**About this exercise:** Set down exactly the first line of the entries and every line after it, through the line with "seconds of a duration. *)".

**Dataset content:**
==================================================

(** Modelled from the spec: chronoshift's [Duration.fromJS] on an ISO-8601
    duration (section 4.1: recognised by a leading 'P'); a week count stands
    alone, and a duration without any span is refused. *)
Definition Duration_fromJS (s : string) : JS.result Duration :=
  match s with
  | String "P" body =>
      match parse_week body with
      | Some w =>
          if w =? 0 then JS.throw (JS.Error "Duration can not have empty weeks")
          else inr (mkDuration 0 0 w 0 0 0 0)
      | None =>
          match parse_period body with
          | Some d =>
              if is_empty d then JS.throw (JS.Error "Duration can not be empty")
              else inr d
          | None => JS.throw (JS.Error ("Can not parse duration '" +:+ s +:+ "'"))
          end
      end
  | _ => JS.throw (JS.Error ("Can not parse duration '" +:+ s +:+ "'"))
  end.

(** The length in milliseconds of the weeks, days, hours, minutes and
    seconds of a duration. *)
Definition fixed_length (d : Duration) : Z :=
  ((((week d * 7 + day d) * 24 + hour d) * 60 + minute d) * 60 + second d) * 1000.

(** [setUTCFullYear], [setUTCMonth] and [setUTCDate] on a time value, by
    [years], [months] and [days]. *)
Definition shift_calendar (years months days : Z) (t : Z) : Z :=
  let '(y, m, d) := civil_from_days (t / msPerDay) in
  MakeDay (y + years) (m - 1 + months) (d + days) * msPerDay + t mod msPerDay.

(** One mover after the other, as [Duration#move] loops over the spans. *)
Definition move_ms (d : Duration) (step : Z) (t : Z) : Z :=
  let t := if year d =? 0 then t else shift_calendar (step * year d) 0 0 t in
  let t := if month d =? 0 then t else shift_calendar 0 (step * month d) 0 t in
  let t := if week d =? 0 then t else shift_calendar 0 0 (step * week d * 7) t in
  let t := if day d =? 0 then t else shift_calendar 0 0 (step * day d) t in
  let t := if hour d =? 0 then t else t + step * hour d * 3600000 in
  let t := if minute d =? 0 then t else t + step * minute d * 60000 in
  if second d =? 0 then t else t + step * second d * 1000.

(** Modelled from the spec: chronoshift's [Duration#move] in UTC (section
    4.1: [start = end - duration], [end = start + duration], in the UTC
    calendar).  A mover reads the time value of its date: on [null] that is a
    [TypeError]; an invalid date stays invalid. *)
Definition Duration_move (d : Duration) (date : option Date) (tz : Timezone)
    (step : Z) : JS.result (option Date) :=
  match date with
  | None => JS.throw (JS.TypeError "Cannot read property 'valueOf' of null")
  | Some InvalidDate => inr (Some InvalidDate)
  | Some (DateMs t) => inr (Some (TimeClip (move_ms d step t)))
  end.

#[export] Instance api : TimeApi :=
  Build_TimeApi Duration new_Date toISOString Duration_fromJS Duration_move.

End RefTime.

(** ** The collaborators of [run] *)

(** A requester is what the factories return: the bare druid requester of
    [druidRequesterFactory] or one of plywood's three helper layers around
    the [requester] it was given, with the parameters of the call. *)
Inductive Requester : Type :=
| druidRequester (host : string) (timeout : Z)
| retryRequester (requester : Requester) (retry delay : Z) (retryOnTimeout : bool)
| verboseRequester (requester : Requester)
| concurrentLimitRequester (requester : Requester) (concurrentLimit : Z).

(** The [special] of an attribute override. *)
Inductive Special : Type := unique | histogram.

Record AttributeJS : Type := mkAttributeJS {
  name : string;
  special : Special
}.

(** [$(timeAttribute).in(interval)]. *)
Inductive Filter : Type :=
| In_ (ref : string) (interval : TimeRange).

Module Druid.
Record Context : Type := mkContext {
  timeout : Z;
  useCache : option bool;
  populateCache : option bool
}.
End Druid.

(** The object given to [External.fromJS]; the dataset is identified with it. *)
Record External : Type := mkExternal {
  engine : string;
  dataSource : string;
  timeAttribute : string;
  allowEternity : bool;
  allowSelectQueries : bool;
  introspectionStrategy : option string;
  filter : option Filter;
  requester : Requester;
  attributeOverrides : list AttributeJS;
  context : Druid.Context
}.

(** The result of [Expression.parseSQL]. *)
Record SqlParse (Expression : Type) : Type := mkSqlParse {
  verb : string;
  table : option string;
  expression : Expression
}.
Arguments mkSqlParse {Expression}.
Arguments verb {Expression}.
Arguments table {Expression}.
Arguments expression {Expression}.

(** plywood's expressions: the parser, which throws on a malformed query,
    and the JSON text of an expression.  plywood's [External.fromJS]
    validates the object it is given: [External_fromJS_throws js] is the
    error it throws on [js], if it throws. *)
Class QueryApi : Type := {
  Expression : Type;
  Expression_parseSQL : string -> JS.result (SqlParse Expression);
  JSON_stringify : Expression -> string;
  External_fromJS_throws : External -> option JS.exn
}.

(** The flags as nopt returns them; a flag that was not given is [None]
    (or [false] for the switches, which are only tested for truth). *)
Module Parsed.
Record t : Type := mk {
  host : option string;
  druid : option string;
  data_source : option string;
  help : bool;
  query : option string;
  interval : option string;
  version : bool;
  verbose : bool;
  timeout : option Z;
  retry : option Z;
  concurrent : option Z;
  output : option string;
  allow : option (list string);
  force_unique : option (list string);
  force_histogram : option (list string);
  skip_cache : bool;
  introspection_strategy : option string;
  argv_original : list string
}.
End Parsed.

(** ** Effects of [run] *)

(** What is done with the promise of the engine call. *)
Inductive Handler : Type :=
| returned
| print_attributes
| print_data (output : string).

(** How [run] ends: it returns [undefined] or a promise, or an error is
    thrown out of it. *)
Inductive retval : Type :=
| undefined
| promise
| thrown (e : JS.exn).

(** A statement either falls through with a value or returns from [run]. *)
Inductive step (A : Type) : Type :=
| Next (a : A)
| Return (r : retval).
Arguments Next {A}.
Arguments Return {A}.

Section Effects.

Context {q : QueryApi}.

(** The calls [run] makes to the outside, in program order. *)
Inductive event : Type :=
| printUsage
| printVersion
| console_log (args : list string)
| parseSQL (query : string)
| requesterFactory (made : Requester)
| External_fromJS (js : External)
| introspect (dataset : External) (h : Handler)
| compute (expression : Expression) (context : gmap string External) (h : Handler).

Definition M (A : Type) : Type := list event * step A.

Definition M_bind {A B : Type} (k : A -> M B) (m : M A) : M B :=
  match m with
  | (tr, Next a) => let '(tr', s) := k a in (tr ++ tr', s)
  | (tr, Return r) => (tr, Return r)
  end.

Definition call (e : event) : M unit := ([e], Next tt).

Definition return_ {A : Type} (r : retval) : M A := ([], Return r).

Definition when (b : bool) (m : M unit) : M unit :=
  if b then m else ([], Next tt).

(** [for (let x of l) body]. *)
Fixpoint for_of {A : Type} (l : list A) (body : A -> M unit) : M unit :=
  match l with
  | [] => ([], Next tt)
  | x :: rest => M_bind (fun _ => for_of rest body) (body x)
  end.

(** Falling off the end of the function returns [undefined]. *)
Definition finish (m : M unit) : list event * retval :=
  match m with
  | (tr, Next _) => (tr, undefined)
  | (tr, Return r) => (tr, r)
  end.

End Effects.

#[global] Instance M_mbind {q : QueryApi} : MBind M := @M_bind q.
#[global] Instance M_mret {q : QueryApi} : MRet M := fun A a => ([], Next a).

(** ** [run]

    The function is one sequence of blocks, most of them headed by a
    comment in the source; each block is a definition here and [run] is
    their sequence, in the order of the source. *)

Section Run.

Context {api : TimeApi} {q : QueryApi}.

(** Lines 134-139: without a [command], no arguments or [--help] print the usage. *)
Definition check_usage (parsed : Parsed.t) (command : option Parsed.t) : M unit :=
  match command with
  | None =>
      when ((length (Parsed.argv_original parsed) =? 0)%nat || Parsed.help parsed)
        (call printUsage;; return_ undefined)
  | Some _ => mret tt
  end.

(** Lines 141-144. *)
Definition check_version (parsed : Parsed.t) : M unit :=
  when (Parsed.version parsed) (call printVersion;; return_ undefined).

(** The test of line 151, without its negation. *)
Definition allowed (allow : string) : bool :=
  String.eqb allow "eternity" || String.eqb allow "select".

(** Lines 148-155, "Get allow". *)
Definition get_allow (parsed : Parsed.t) : M (list string) :=
  let allows := default [] (Parsed.allow parsed) in
  for_of allows (fun allow =>
    when (negb (allowed allow))
      (call (console_log ["Unexpected allow"; allow]);; return_ undefined));;
  mret allows.

(** [attributeOverrides.push({ name: attributeName, special })] for each name. *)
Definition push_all (special : Special) (names : list string)
    (attributeOverrides : list AttributeJS) : list AttributeJS :=
  foldl (fun acc attributeName => acc ++ [mkAttributeJS attributeName special])
    attributeOverrides names.

(** Lines 157-166, "Get forced attribute overrides". *)
Definition get_attributeOverrides (parsed : Parsed.t) : list AttributeJS :=
  let attributeOverrides := [] in
  let forceUnique := default [] (Parsed.force_unique parsed) in
  let attributeOverrides := push_all unique forceUnique attributeOverrides in
  let forceHistogram := default [] (Parsed.force_histogram parsed) in
  push_all histogram forceHistogram attributeOverrides.

(** The test of line 170. *)
Definition bad_output (output : string) : bool :=
  negb (String.eqb output "json") && negb (String.eqb output "csv") &&
  negb (String.eqb output "tsv") && negb (String.eqb output "flat").

(** Lines 168-173, "Get output". *)
Definition get_output (parsed : Parsed.t) : M string :=
  let output := JS.toLowerCase (JS.or_default (Parsed.output parsed) "json") in
  when (bad_output output)
    (call (console_log
       ["output must be one of json, csv, tsv, or flat (is " +:+ output +:+ "})"]);;
     return_ undefined);;
  mret output.

(** Lines 175-180, "Get host". *)
Definition get_host (parsed : Parsed.t) : M (option string) :=
  let host := JS.or_else (Parsed.druid parsed) (Parsed.host parsed) in
  when (negb (JS.truthy host))
    (call (console_log ["must have a host"]);; return_ undefined);;
  mret host.

(** The test of line 192. *)
Definition bad_verb (verb : string) : bool :=
  negb (String.eqb verb "SELECT") && negb (String.eqb verb "DESCRIBE").

(** Lines 182-199, "Get SQL". *)
Definition get_sql (parsed : Parsed.t) : M (SqlParse Expression) :=
  let query := Parsed.query parsed in
  if JS.truthy query then
    call (parseSQL (JS.text query));;
    match Expression_parseSQL (JS.text query) with
    | inl e =>
        call (console_log ["Could not parse query as SQL:"; JS.message e]);;
        return_ undefined
    | inr sqlParse =>
        when (bad_verb (verb sqlParse))
          (call (console_log ["SQL must be a SELECT or DESCRIBE query"]);;
           return_ undefined);;
        mret sqlParse
    end
  else
    call (console_log ["no query found please use --query (-q) flag"]);;
    return_ undefined.

(** Lines 203-207. *)
Definition log_expression (verbose : bool) (expression : Expression) : M unit :=
  when verbose
    (call (console_log ["Parsed query as the following plywood expression (as JSON):"]);;
     call (console_log [JSON_stringify expression]);;
     call (console_log ["---------------------------"])).

(** Lines 209-219: the binding name and the data source. *)
Definition get_dataSource (parsed : Parsed.t) (sqlParse : SqlParse Expression)
    : M (string * string) :=
  let dataName := "data" in
  if JS.truthy (Parsed.data_source parsed) then
    mret (dataName, JS.text (Parsed.data_source parsed))
  else if JS.truthy (table sqlParse) then
    mret (JS.text (table sqlParse), JS.text (table sqlParse))
  else
    call (console_log ["must have data source"]);; return_ undefined.

(** Lines 223-251: the requester and its layers. *)
Definition get_requester (parsed : Parsed.t) (host : option string) (timeout : Z)
    (verbose : bool) : M Requester :=
  let requester := druidRequester (JS.text host) timeout in
  call (requesterFactory requester);;
  let retry := default 2 (Parsed.retry parsed) in
  requester ←
    (if 0 <? retry then
       let requester := retryRequester requester retry 500 false in
       call (requesterFactory requester);; mret requester
     else mret requester);
  requester ←
    (if verbose then
       let requester := verboseRequester requester in
       call (requesterFactory requester);; mret requester
     else mret requester);
  let concurrent := default 2 (Parsed.concurrent parsed) in
  if 0 <? concurrent then
    let requester := concurrentLimitRequester requester concurrent in
    call (requesterFactory requester);; mret requester
  else mret requester.

(** Lines 255-267: the time filter of [--interval]. *)
Definition get_filter (now : Z) (parsed : Parsed.t) (timeAttribute : string)
    : M (option Filter) :=
  let intervalString := Parsed.interval parsed in
  if JS.truthy intervalString then
    match parseIntervalString now (JS.text intervalString) with
    | inl e =>
        call (console_log ["Could not parse interval"; JS.text intervalString]);;
        call (console_log [JS.message e]);;
        return_ undefined
    | inr interval => mret (Some (In_ timeAttribute interval))
    end
  else mret None.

==================================================

**Response below:**
(** Modelled from the spec: chronoshift's [Duration.fromJS] on an ISO-8601
    duration (section 4.1: recognised by a leading 'P'); a week count stands
    alone, and a duration without any span is refused. *)
Definition Duration_fromJS (s : string) : JS.result Duration :=
  match s with
  | String "P" body =>
      match parse_week body with
      | Some w =>
          if w =? 0 then JS.throw (JS.Error "Duration can not have empty weeks")
          else inr (mkDuration 0 0 w 0 0 0 0)
      | None =>
          match parse_period body with
          | Some d =>
              if is_empty d then JS.throw (JS.Error "Duration can not be empty")
              else inr d
          | None => JS.throw (JS.Error ("Can not parse duration '" +:+ s +:+ "'"))
          end
      end
  | _ => JS.throw (JS.Error ("Can not parse duration '" +:+ s +:+ "'"))
  end.

(** The length in milliseconds of the weeks, days, hours, minutes and
    seconds of a duration. *)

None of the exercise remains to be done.